Materials and methods
Data was collected on patients admitted with perforated diverticulitis in the North of England between 2002 and 2016. Subspecialisation was categorised as colorectal or other general subspecialties. The primary outcome of interest was overall 30-day mortality; secondary outcomes included surgical approach, stoma and anastomosis rate.
Results
A total of 3394 cases of perforated diverticulitis were analysed (colorectal, n = 1290 and other subspecialists, n = 2104) with a 30-day mortality of 11.6%. There was a significant reduction in mortality over time (2002–2006: 18.6% to 2012–2016: 6.8, P < 0.001).
There was a significant reduction in open surgery (60% to 25.3%, P < 0.001) with increased conservative management (37.4% to 63.5%, P < 0.001), laparoscopic resection (0.1% to 4.9%, P < 0.001) and laparoscopic washout (0.1% to 5.7%, P < 0.001).

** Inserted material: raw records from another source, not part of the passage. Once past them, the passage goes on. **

(** [needle in hay] on strings. *)
Fixpoint contains (needle hay : string) : bool :=
  String.prefix needle hay ||
  match hay with
  | EmptyString => false
  | String _ r => contains needle r
  end.

Fixpoint rev_string (acc s : string) : string :=
  match s with
  | EmptyString => acc
  | String c r => rev_string (String c acc) r
  end.

(** *** [int] of a string *)

(** The white space [int] skips around the number: tab to carriage return
    and the space, and of the characters above 127 those that are white
    space, U+0085 and U+00A0. The separators U+001C to U+001F are not
    skipped. *)
Definition is_int_space (c : ascii) : bool :=
  let n := nat_of_ascii c in
  ((9 <=? n)%nat && (n <=? 13)%nat) || (n =? 32)%nat
  || (n =? 133)%nat || (n =? 160)%nat.

Fixpoint lstrip_int (s : string) : string :=
  match s with
  | String c r => if is_int_space c then lstrip_int r else s
  | EmptyString => EmptyString
  end.

Definition strip_int (s : string) : string :=
  rev_string EmptyString
    (lstrip_int (rev_string EmptyString (lstrip_int s))).

Definition digit_of (c : ascii) : option Z :=
  let n := nat_of_ascii c in
  if ((48 <=? n)%nat && (n <=? 57)%nat) then Some (Z.of_nat n - 48) else None.

(** Where the digit scanner stands: nothing read, after a digit, after an
    underscore. Python accepts single underscores between digits only. *)
Inductive DigitState : Type := AtStart | AfterDigit | AfterUnderscore.

Fixpoint digits_value (st : DigitState) (acc : Z) (s : string) : option Z :=
  match s with
  | EmptyString =>
      match st with AfterDigit => Some acc | _ => None end
  | String c r =>
      match digit_of c with
      | Some d => digits_value AfterDigit (10 * acc + d) r
      | None =>
          if Ascii.eqb c "_"%char then
            match st with
            | AfterDigit => digits_value AfterUnderscore acc r
            | _ => None
            end
          else None
      end
  end.

Fixpoint count_digits (s : string) : nat :=
  match s with
  | EmptyString => O
  | String c r =>
      match digit_of c with
      | Some _ => S (count_digits r)
      | None => count_digits r
      end
  end.

(** Whether a number of [digits] digits is refused:
    [max_str_digits] is [sys.get_int_max_str_digits()], 0 when there is no
    limit (as in every interpreter before 3.11); the limit is only looked
    at above 640 digits. *)
Definition too_many_digits (max_str_digits digits : nat) : bool :=
  (0 <? max_str_digits)%nat && (640 <? digits)%nat
  && (max_str_digits <? digits)%nat.

(** [int(s)] for a string: surrounding white space, an optional sign,
    decimal digits. A decimal digit has a code point of 48 to 57: there is
    no other below 256. *)
Definition int_of_str (max_str_digits : nat) (s : string) : Res Z :=
  let body := strip_int s in
  let signed :=
    match body with
    | String "-"%char r => (true, r)
    | String "+"%char r => (false, r)
    | _ => (false, body)
    end in
  match digits_value AtStart 0 (snd signed) with
  | Some n =>
      if too_many_digits max_str_digits (count_digits (snd signed))
      then raise ValueError
      else ok (if fst signed then - n else n)
  | None => raise ValueError
  end.

(** *** The [random] module *)

(** [random.random()]: 53 random bits scaled by 2^-53, a float of
    [0.0, 1.0). *)
Definition two53 : Z := 9007199254740992.

Definition random : Comp float :=
  fun g =>
    let (x, g') := next_raw g in
    inr (binary_normalize prec emax (Z.of_N x mod two53) (-53) false, g').

(** [random.uniform(a, b)] is [a + (b - a) * random()]. *)
Definition uniform (a b : float) : Comp float :=
  bind random (fun u => ret (fadd a (fmul (fsub b a) u))).

(** [random.randint(a, b)]: an integer of [a, b], both ends included;
    an empty range raises. *)
Definition randint (a b : Z) : Comp Z :=
  fun g =>
    if b <? a then inl ValueError
    else
      let (x, g') := next_raw g in
      inr (a + Z.of_N x mod (b - a + 1), g').

(** [randbelow(n)] for [n > 0]. *)
Definition randbelow (n : nat) (x : N) : nat :=
  N.to_nat (x mod N.of_nat n)%N.

(** [random.choice(seq)]: raises on an empty sequence. *)
Definition choice {A} (seq : list A) : Comp A :=
  fun g =>
    let (x, g') := next_raw g in
    match nth_error seq (randbelow (List.length seq) x) with
    | Some a => inr (a, g')
    | None => inl IndexError
    end.

(** [x[i] = v] for an index in range. *)
Definition set_nth {A} (i : nat) (v : A) (l : list A) : list A :=
  firstn i l ++ v :: skipn (S i) l.

(** [x[i], x[j] = x[j], x[i]]: both reads, then the two writes. *)
Definition swap {A} (i j : nat) (l : list A) : list A :=
  match nth_error l i, nth_error l j with
  | Some a, Some b => set_nth j a (set_nth i b l)
  | _, _ => l
  end.

(** The loop of [random.shuffle]:
    [for i in reversed(range(1, len(x))): j = randbelow(i + 1); swap]. *)
Fixpoint shuffle_from {A} (i : nat) (l : list A) : Comp (list A) :=
  match i with
  | O => ret l
  | S i' =>
      fun g =>
        let (x, g') := next_raw g in
        shuffle_from i' (swap i (randbelow (S i) x) l) g'
  end.

Definition shuffle {A} (l : list A) : Comp (list A) :=
  shuffle_from (Nat.pred (List.length l)) l.

End Py.

Declare Scope py_scope.
Delimit Scope py_scope with py.
Notation "x <- c ;; k" := (Py.bind c (fun x => k))
  (at level 61, c at next level, right associativity) : py_scope.
Notation "' p <- c ;; k" := (Py.bind c (fun p => k))
  (at level 61, p pattern, c at next level, right associativity) : py_scope.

Patients admitted under colorectal surgeons had lower mortality than other subspecialists (9.9% vs 12.4%, P = 0.027), which remained significant following multivariate adjustment (hazard ratio 1.44, P = 0.039). These patients had fewer stomas (13.9% vs. 21.0%, P = 0.001) and higher anastomosis rates (22.1% vs 15.8%, P = 0.004).
Conclusion
This study demonstrated considerable improvements in the management of perforated diverticulitis alongside the positive impact of subspecialisation on patient outcomes.
Keywords: Perforated diverticulitis, Outcomes, Management; Subspecialty, Subspecialisation
Introduction
Diverticular disease is a common pathology whose prevalence is increasing throughout the world.1 While the majority of patients remain asymptomatic, diverticulitis and its associated complications can result in significant morbidity and mortality. The most severe presentation of diverticulitis is perforation.

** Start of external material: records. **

Lemma abortAll_fields f :
  Fetcher.activeRequests (abortAll f) = ∅ /\
  Fetcher.candleCache (abortAll f) = Fetcher.candleCache f /\
  Fetcher.suspended (abortAll f) = Fetcher.suspended f /\
  Fetcher.issued (abortAll f) = Fetcher.issued f /\
  (forall c, c ∈ Fetcher.aborted (abortAll f) <->
             c ∈ Fetcher.aborted f \/
             exists key, Fetcher.activeRequests f !! key = Some c).
Proof.
  unfold abortAll.
  set (P := fun (r : Fetcher.State) (m : gmap string nat) =>
              Fetcher.candleCache r = Fetcher.candleCache f /\
              Fetcher.suspended r = Fetcher.suspended f /\
              Fetcher.issued r = Fetcher.issued f /\
              (forall c, c ∈ Fetcher.aborted r <->
                         c ∈ Fetcher.aborted f \/
                         exists key, m !! key = Some c)).
  assert (HP : P (map_fold (fun _ controller f0 =>
                              Fetcher.abort controller f0) f
                           (Fetcher.activeRequests f))
                 (Fetcher.activeRequests f)).
  { apply (map_fold_weak_ind P).
    - repeat split; try reflexivity.
      + auto.
      + intros [H | [key H]]; [exact H |].
        rewrite lookup_empty in H. discriminate.
    - intros key c m r Hnone (Hc & Hs & Hi & Hab). repeat split;
        try assumption.
      + simpl. rewrite elem_of_union, elem_of_singleton, Hab.
        intros [-> | [H | [key' H]]]; auto.
        * right. exists key. apply lookup_insert_eq.
        * right. exists key'. rewrite lookup_insert_ne; [exact H |].
          intros ->. congruence.
      + simpl. rewrite elem_of_union, elem_of_singleton, Hab.
        intros [H | [key' H]]; auto.
        apply lookup_insert_Some in H.
        destruct H as [[_ <-] | [_ H]]; eauto. }
  destruct HP as (Hc & Hs & Hi & Hab). simpl. auto.
Qed.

Perforated diverticulitis encompasses a broad spectrum of disease, from localised perforation through to faecal peritonitis. Traditionally, the Hinchey classification was the most widely used grading system for perforated diverticulitis.2 Conventional thought was that, while cases of localised perforation (Hinchey I and II) can be managed conservatively or with percutaneous drainage, more severe cases with generalised peritonitis (Hinchey III or IV) necessitated emergency surgery,1 most commonly in the form of resection and end colostomy (Hartmann’s procedure). A number of recent studies have assessed the efficacy of less invasive management for more severe cases of perforated diverticulitis. In cases of perforated diverticulitis with pneumoperitoneum, studies have reported good outcomes with non-operative management.3–6 Laparoscopic lavage has also been compared with primary resection, for cases of generalised purulent peritonitis (Hinchey III) across a number of meta-analyses.7–10 While some have shown favourable results for laparoscopic lavage,7 others have been inconclusive.8–10 Further debate exists as to whether a primary anastomosis should be performed in cases of generalised peritonitis (Hinchey III or IV). While the results of two published trials favoured primary anastomosis,12,13 the evidence base for this remains inconclusive.14
Subspecialist colorectal surgeons are more likely than other general surgeons to form a primary anastomosis for perforated diverticulitis in the emergency setting.15–17 The third National Emergency Laparotomy Audit (NELA) report highlights that, while colorectal surgeons perform the highest proportion of emergency laparotomies, many other subspecialists still contribute towards emergency on-call rotas.18 There is a paucity of research considering the impact of consultants’ subspecialties within emergency colorectal surgery. Boyce et al saw that the formation and centralisation of a subspecialist colorectal surgery unit led to a significant reduction in operative mortality, increased anastomosis rate and reduced stoma rate.17 Similar findings were described by Biondo et al across all emergency colorectal resection.16 Subspecialist management of emergency surgical admissions is far from common practice however, and more work is needed to establish whether this could improve patient outcomes.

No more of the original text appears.